- **EXERCISE**: Print the data below exactly as it appears.

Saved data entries
(* ===== verification/Translate.v ===== *)
(** * The translation of a plan

    [planner/translator/nodes.rs] and [translator/mod.rs]: one arm per DataFusion node, and the
    root's limit turned into the unload's interval.  Each helper takes [translated], the translation
    of an input, and [node] ties the knot on fuel. *)
From stdpp Require Import strings.
From S2P Require Import Prelude Interval PlanIR PlanCommon PlanNodes ScanMap Joins Aggregates Validate Denote Nullability.
From S2P Require Import Physical ExprTrans ScanMeta TransCommon TransAgg TransDistinct.
Open Scope nat_scope.

Record Translator :=
  { target_partitions : nat; batching : Batching; source_targets : list N; small_table_bytes : N }.

(** ** Scans *)
Definition batching_at (t : Translator) (seq : nat) : Batching :=
  match batching t, source_targets t !! seq with
  | Sized _, Some target => Sized target
  | batching, _ => batching
  end.

Definition batching_for_source (t : Translator) : TransM Batching := fun seq => Good (batching_at t seq, S seq).

Definition lanes_for (t : Translator) (survivors : list RowGroupMeta) (limit : option N) : nat :=
  match limit with
  | Some _ => 1
  | None =>
      match batching t with
      | Off => target_partitions t
      | _ => if (sumN (map rg_bytes survivors) <? small_table_bytes t)%N then 1 else target_partitions t
      end
  end.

- **ANSWER SECTION**:
(* ===== verification/Translate.v ===== *)
(** * The translation of a plan

    [planner/translator/nodes.rs] and [translator/mod.rs]: one arm per DataFusion node, and the
    root's limit turned into the unload's interval.  Each helper takes [translated], the translation
    of an input, and [node] ties the knot on fuel. *)
From stdpp Require Import strings.
From S2P Require Import Prelude Interval PlanIR PlanCommon PlanNodes ScanMap Joins Aggregates Validate Denote Nullability.
From S2P Require Import Physical ExprTrans ScanMeta TransCommon TransAgg TransDistinct.
Open Scope nat_scope.

Record Translator :=
  { target_partitions : nat; batching : Batching; source_targets : list N; small_table_bytes : N }.

(** ** Scans *)
Definition batching_at (t : Translator) (seq : nat) : Batching :=
  match batching t, source_targets t !! seq with
  | Sized _, Some target => Sized target
  | batching, _ => batching
  end.

Definition batching_for_source (t : Translator) : TransM Batching := fun seq => Good (batching_at t seq, S seq).

Definition lanes_for (t : Translator) (survivors : list RowGroupMeta) (limit : option N) : nat :=
  match limit with
  | Some _ => 1
  | None =>
      match batching t with
      | Off => target_partitions t
      | _ => if (sumN (map rg_bytes survivors) <? small_table_bytes t)%N then 1 else target_partitions t
      end
  end.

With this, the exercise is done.